As my 52nd birthday winds down,  I am thinking about all that was good about today…..  sifting through Facebook birthday greetings,  enjoying the birthday serenade of none other than the Carthage Choir,  welcoming two more new members into the Holy Communion Senior Choir (who also serenaded me), watching Jane Eaglen sing the Immolation Scene from Wagner’s Götterdämmerung just for the heck of it,  and meeting a personable and talented high school student who hopes to attend Carthage a year from now.  And that doesn’t count the two wonderful students to whom I gave voice lessons today or the delicious iced sugar cookie at Einstein’s which was my little birthday indulgence of the day or the anticipated pleasure of reading myself to sleep with the latest issue of Opera News,  once Kathy and I have played our nightly game of Boggle on her iPad.  In other words,  to quote my favorite t-shirt,  Life Is Good.

But amidst all of the things which are making me happy today,  I am feeling sad about the recent death of one of my all-time favorite Morning Show guests:  best-selling author Jeffrey Zaslow, who was killed in a car accident last Friday.  In the media frenzy that has sprung up over the death of Whitney Houston,  hardly anyone seems to be talking about or even noticing the death of the man who co-wrote the blockbuster best-seller The Last Lecture with Randy Pausch.  But I find myself thinking a lot about this really gifted writer and warm-hearted human being,  who made me wish that he and I could somehow be friends.  In fact, in a strange sort of way, I almost feel like we actually were friends,  even after the first of our four Morning Show phone interviews.   (We spoke twice about The Last Lecture, and twice more about his next bestseller, The Girls from Ames.) I was sad the moment I heard the shocking news of his death on WGN radio Saturday afternoon…. but I became so much sadder when I listened to our conversations and realized that I would never have the pleasure of speaking with him again.  That door has shut forever.

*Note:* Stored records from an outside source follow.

(** C5: for a single valid call with complete arguments and no complexity
    keyword, the router falls back with reason low_conf exactly when the
    local confidence is strictly below the threshold: below it, the result
    of the fallback carries the local confidence as local_confidence; not
    below it, and in particular equal to it, the local result is accepted. *)
Theorem low_conf_iff_below_threshold `{R : Runtime}
    messages tools thr w local w1 call n args conf :
  generate_cactus messages tools w = (Ok local, w1) →
  local !! "function_calls" = Some (PList [PDict call]) →
  call !! "name" = Some (PStr n) →
  n ∈ name <$> tools →
  default (PDict ∅) (call !! "arguments") = PDict args →
  (∀ t, t ∈ tools → name t = n →
     ∀ p, p ∈ default [] (required (parameters t)) → p ∈ dom args) →
  (∀ k, k ∈ complex_keywords →
     contains k (lower (join " " (user_contents messages))) = false) →
  local !! "confidence" = Some conf →
  (py_lt conf thr = Ok true →
     generate_hybrid messages tools thr w
     = fallback messages tools "cloud (fallback: low_conf)"
         conf (time_of local) w1
     ∧ ∀ cloud w2 ct total,
         generate_cloud messages tools w1 = (Ok cloud, w2) →
         cloud !! "total_time_ms" = Some ct →
         py_add ct (time_of local) = Ok total →
         ∃ r,
           generate_hybrid messages tools thr w = (Ok r, w2) ∧
           r !! "source" = Some (PStr "cloud (fallback: low_conf)") ∧
           r !! "local_confidence" = Some conf)
  ∧ (py_lt conf thr = Ok false →
       generate_hybrid messages tools thr w
       = (Ok (<["source" := PStr "on-device"]> local), w1))
  ∧ (conf = PFloat thr →
       generate_hybrid messages tools thr w
       = (Ok (<["source" := PStr "on-device"]> local), w1))
  ∧ (∀ r w2,
       generate_hybrid messages tools thr w = (Ok r, w2) →
       (r !! "source" = Some (PStr "cloud (fallback: low_conf)")
        ↔ py_lt conf thr = Ok true)).
Proof.
  intros Hl Hc Hn Hd%declared_name Ha%arguments_of_call Hreq%required_covered
    Hk%is_complex_false Hconf.
  pose proof (conf_of_lookup _ _ Hconf) as Ec.
  pose proof (hybrid_low_conf messages tools thr w w1 local Hl (PDict call) Hc
                (PStr n) (name_of_call _ _ Hn) n args eq_refl Hd Ha Hreq Hk)
    as Hlow.
  pose proof (hybrid_accept messages tools thr w w1 local Hl (PDict call) Hc
                (PStr n) (name_of_call _ _ Hn) n args eq_refl Hd Ha Hreq Hk)
    as Hacc.
  pose proof (hybrid_conf_raises messages tools thr w w1 local Hl (PDict call)
                Hc (PStr n) (name_of_call _ _ Hn) n args eq_refl Hd Ha Hreq Hk)
    as Hraise.
  rewrite Ec in Hlow, Hacc, Hraise.
  split; [| split; [exact Hacc | split]].
  - intros Hlt. specialize (Hlow Hlt). split; [exact Hlow |].
    intros cloud w2 ct total Hcloud Hct Hadd. eexists. rewrite Hlow.
    split; [by apply (fallback_returns _ _ _ _ _ _ _ _ _ _ Hcloud Hct Hadd) |].
    split; [apply merged_source | apply merged_local_confidence].
  - intros ->. apply Hacc, py_lt_same.
  - intros r w2 Hr. destruct (py_lt conf thr) as [[] | e] eqn:E.
    + rewrite (Hlow eq_refl) in Hr.
      destruct (fallback_inv _ _ _ _ _ _ _ _ Hr) as (? & ? & _ & _ & ->).
      by rewrite merged_source.
    + rewrite (Hacc eq_refl) in Hr. injection Hr as <- _.
      rewrite lookup_insert_eq. split; intros [=].
    + by rewrite (Hraise e eq_refl) in Hr.
Qed.

Lemma low_conf_iff_below_threshold_witness :
  ∃ r,
    generate_hybrid (R := mock_engine [PDict (weather_call in_SF)] (PFloat 0.5))
      simple_question [get_weather] default_confidence_threshold world0
    = (Ok r, World ∅ 1 2) ∧
    r !! "source" = Some (PStr "cloud (fallback: low_conf)") ∧
    r !! "local_confidence" = Some (PFloat 0.5).
Proof.
  apply (proj2 (proj1 (low_conf_iff_below_threshold
                  (R := mock_engine [PDict (weather_call in_SF)] (PFloat 0.5))
                  simple_question [get_weather] default_confidence_threshold
                  world0
                  (engine_record [PDict (weather_call in_SF)] (PFloat 0.5))
                  (released world0) (weather_call in_SF) "get_weather" in_SF
                  (PFloat 0.5)
                  ltac:(vm_compute; reflexivity) ltac:(reflexivity)
                  ltac:(reflexivity) ltac:(by left) ltac:(reflexivity)
                  ltac:(intros t Ht%list_elem_of_singleton _ p Hp; subst t;
                        simpl in Hp; apply list_elem_of_singleton in Hp as ->;
                        by apply elem_of_dom)
                  ltac:(intros k Hk; unfold complex_keywords in Hk;
                        repeat (apply elem_of_cons in Hk as [-> | Hk];
                                [reflexivity |]);
                        by apply elem_of_nil in Hk)
                  ltac:(reflexivity)) ltac:(reflexivity))
           cloud_record (World ∅ 1 2) (PFloat 250) (PFloat 262.5)).
  - vm_compute. reflexivity.
  - reflexivity.
  - reflexivity.
Defined.

(** C6: whenever the router returns the result of a fallback, whichever of
    the six reasons it was, its total_time_ms is the sum of the time the
    cloud adapter reported and the time the local result reported, and its
    local_confidence is the confidence of the local result. *)
Theorem fallback_adds_times `{R : Runtime} messages tools thr w r w' :
  generate_hybrid messages tools thr w = (Ok r, w') →
  r !! "source" ≠ Some (PStr "on-device") →
  ∃ local w1 cloud local_time local_conf cloud_time total label,
    generate_cactus messages tools w = (Ok local, w1) ∧
    generate_cloud messages tools w1 = (Ok cloud, w') ∧
    local !! "total_time_ms" = Some local_time ∧
    local !! "confidence" = Some local_conf ∧
    cloud !! "total_time_ms" = Some (PFloat cloud_time) ∧
    py_add (PFloat cloud_time) local_time = Ok total ∧
    (∀ t, local_time = PFloat t → total = PFloat (cloud_time + t)%float) ∧
    r !! "total_time_ms" = Some total ∧
    r !! "local_confidence" = Some local_conf ∧
    label ∈ fallback_labels ∧
    r !! "source" = Some (PStr label).
Proof.
  intros H Hsrc.
  destruct (generate_hybrid_fallback_inv _ _ _ _ _ _ H Hsrc)
    as (local & w1 & label & cloud & calls & ct & total
        & Hl & Hc & Hin & -> & Hadd & ->).
  destruct (generate_cactus_shape _ _ _ _ _ Hl) as (fc & lt & lc & ->).
  unfold time_of in Hadd.
  rewrite lookup_insert_ne, lookup_insert_eq in Hadd by done.
  change (default (PInt 0) (Some lt)) with lt in Hadd.
  assert (conf_of (<["function_calls" := fc]>
                   (<["total_time_ms" := lt]> (<["confidence" := lc]> ∅))) = lc)
    as -> by reflexivity.
  eexists _, w1, _, lt, lc, ct, total, label.
  split; [exact Hl |]. split; [exact Hc |].
  split; [reflexivity |]. split; [reflexivity |]. split; [reflexivity |].
  split; [exact Hadd |].
  split; [intros t ->; rewrite py_add_floats in Hadd; by injection Hadd |].
  split; [apply merged_total_time |].
  split; [apply merged_local_confidence |]. split; [exact Hin |].
  apply merged_source.
Qed.

Lemma fallback_adds_times_witness :
  ∃ local w1 cloud local_time local_conf cloud_time total label,
    generate_cactus (R := mock_engine [PDict (weather_call ∅)] (PFloat 1))
      complex_question [get_weather] world0 = (Ok local, w1) ∧
    generate_cloud (R := mock_engine [PDict (weather_call ∅)] (PFloat 1))
      complex_question [get_weather] w1 = (Ok cloud, World ∅ 1 2) ∧
    local !! "total_time_ms" = Some local_time ∧
    local !! "confidence" = Some local_conf ∧
    cloud !! "total_time_ms" = Some (PFloat cloud_time) ∧
    py_add (PFloat cloud_time) local_time = Ok total ∧
    (∀ t, local_time = PFloat t → total = PFloat (cloud_time + t)%float) ∧
    merged "cloud (fallback: missing_args)" (PFloat 1) (PFloat 262.5)
      cloud_record !! "total_time_ms" = Some total ∧
    merged "cloud (fallback: missing_args)" (PFloat 1) (PFloat 262.5)
      cloud_record !! "local_confidence" = Some local_conf ∧
    label ∈ fallback_labels ∧
    merged "cloud (fallback: missing_args)" (PFloat 1) (PFloat 262.5)
      cloud_record !! "source" = Some (PStr label).
Proof.
  apply (fallback_adds_times
           (R := mock_engine [PDict (weather_call ∅)] (PFloat 1))
           complex_question [get_weather] default_confidence_threshold world0).
  - vm_compute. reflexivity.
  - rewrite merged_source. by intros [=].
Defined.

(** C7, at the failing input: an engine output that parses, but not to an
    object, makes the local adapter raise AttributeError, and the router
    with it: the cloud adapter is not called. *)
Theorem non_object_output_raises `{R : Runtime} messages tools thr w text v :
  engine_output messages tools = Ok text →
  json_loads text = Ok v →
  (∀ d, v ≠ PDict d) →
  generate_cactus messages tools w = (Raise AttributeError, released w)
  ∧ generate_hybrid messages tools thr w = (Raise AttributeError, released w).
Proof.
  intros He Hj Hv.
  pose proof (generate_cactus_not_object _ _ w _ _ He Hj Hv) as H.
  split; [exact H |].
  unfold generate_hybrid. by rewrite (bind_raise _ _ _ _ _ H).
Qed.

Lemma non_object_output_raises_witness :
  generate_cactus (R := mock (Ok "[]") (Ok (PList [])) (Ok cloud_answer))
    simple_question [get_weather] world0
  = (Raise AttributeError, released world0)
  ∧ generate_hybrid (R := mock (Ok "[]") (Ok (PList [])) (Ok cloud_answer))
      simple_question [get_weather] default_confidence_threshold world0
    = (Raise AttributeError, released world0).
Proof.
  apply (non_object_output_raises
           (R := mock (Ok "[]") (Ok (PList [])) (Ok cloud_answer))
           simple_question [get_weather] default_confidence_threshold world0
           "[]" (PList [])).
  - reflexivity.
  - reflexivity.
  - intros d. discriminate.
Defined.

(** C8, at the failing input: when the engine call raises, the exception
    leaves [generate_cactus] (and the router) with the model handle still
    live: [cactus_destroy] is not reached. *)
Theorem engine_exception_leaks_model `{R : Runtime} messages tools thr w e :
  engine_output messages tools = Raise e →
  generate_cactus messages tools w = (Raise e, leaked w)
  ∧ generate_hybrid messages tools thr w = (Raise e, leaked w)
  ∧ next_model w ∈ live_models (leaked w).
Proof.
  intros He.
  pose proof (generate_cactus_engine_raises _ _ w _ He) as H.
  split; [exact H |]. split; [| apply leaked_live].
  unfold generate_hybrid. by rewrite (bind_raise _ _ _ _ _ H).
Qed.
(** * RV50X LWM2M manager: registration, resource values, commands, alerts

    A shallow embedding of the server side of the repository:

    - [drizzle/schema.ts]: the rows of the tables [gateways],
      [lwm2m_resource_values], [lwm2m_commands] and [alerts];
    - [server/db.ts]: the query functions over those tables;
    - the tRPC router (procedures [resources.getValue], [commands.create],
      [commands.listPending], [commands.updateStatus], [alerts.resolve]);
    - [server/lwm2m.ts]: the CoAP handlers of class [LWM2MServer] and its
      in-memory [registeredClients] map;
    - [server/auth.ts] and the users table: accounts, with bcrypt and the
      random source as parameters.

    Conventions of the model.

    - A table is the list of its rows in insertion order.  An INSERT is
      refused (the driver throws, the caller's [catch] runs) when it would
      break the PRIMARY KEY of the table or, for [gateways], the UNIQUE
      constraint on [endpoint]; every other statement sent to a configured
      database goes through.  For [lwm2m_commands], whose id the router
      composes from the caller's strings, the INSERT is also refused when
      the id, the gateway id or the resource id is longer than its
      [varchar(64)] column, as MySQL does in its default strict mode.  The
      widths of the other columns and tables, collations, the rounding of a
      stored time to the precision of its column and lost connections are
      outside the model.  A SELECT without ORDER BY lists rows in insertion
      order; no theorem below depends on that order.
    - A string is the sequence of its UTF-8 bytes; on ASCII text bytes and
      characters coincide.
    - [getDb()] yields [null] when no database is configured: the field
      [database] of the world is then [None].
    - [Date.now()] and [new Date()] read the field [clock] of the world, in
      milliseconds; the clock does not advance while one handler runs.
    - [console.log] and friends are not modelled; [emit] appends to the list
      [emitted] of the world.
    - The functions of [db.ts] catch their own errors, so the [catch]
      branches of the handlers (answer 5.00) are never entered and are left
      out. *)

From Stdlib Require Import Ascii String List ZArith Bool Lia DecimalString.
Import ListNotations.
Open Scope string_scope.
Open Scope Z_scope.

I’m guessing that a lot of you know the story of The Last Lecture,  and of Randy Pausch’s desire to leave behind him his thoughts on what matters most in life before his own life would be cut short by pancreatic cancer.  When Jeffrey Zaslow and I spoke the second time- shortly after Pausch’s death- I asked him if he had a favorite lesson among the many life lessons that Pausch had shared with the world in their collaboration.  The lesson he chose to tell me about was of the day when Pausch went to a store to buy something, and ended up having some credit card trouble at the check out line – which resulted in him being overcharged by 16 dollars.   There was no question about the error, and all he had to do to rectify the error was go to the customer service counter.  He figured it would take 15 minutes at the most.

He didn’t do it.

Randy Pausch decided that 15 minutes of time was worth more to him than 16 dollars . . .  and Jeffrey Zaslow loved this lesson because he believed that more of us needed to cherish the gift of time.  I suppose one could take that notion a bit too far,  but I think the central lesson is hard to argue with-  Don’t devote precious time to something that the world insists is important unless it really is important to you.  Time is a gift that cannot be replaced . . . and if Zaslow’s death teaches us anything, it’s that none of us can possibly know how much time each of us has.  So treat it as the splendid, irreplacable gift that it is. . .beginning today.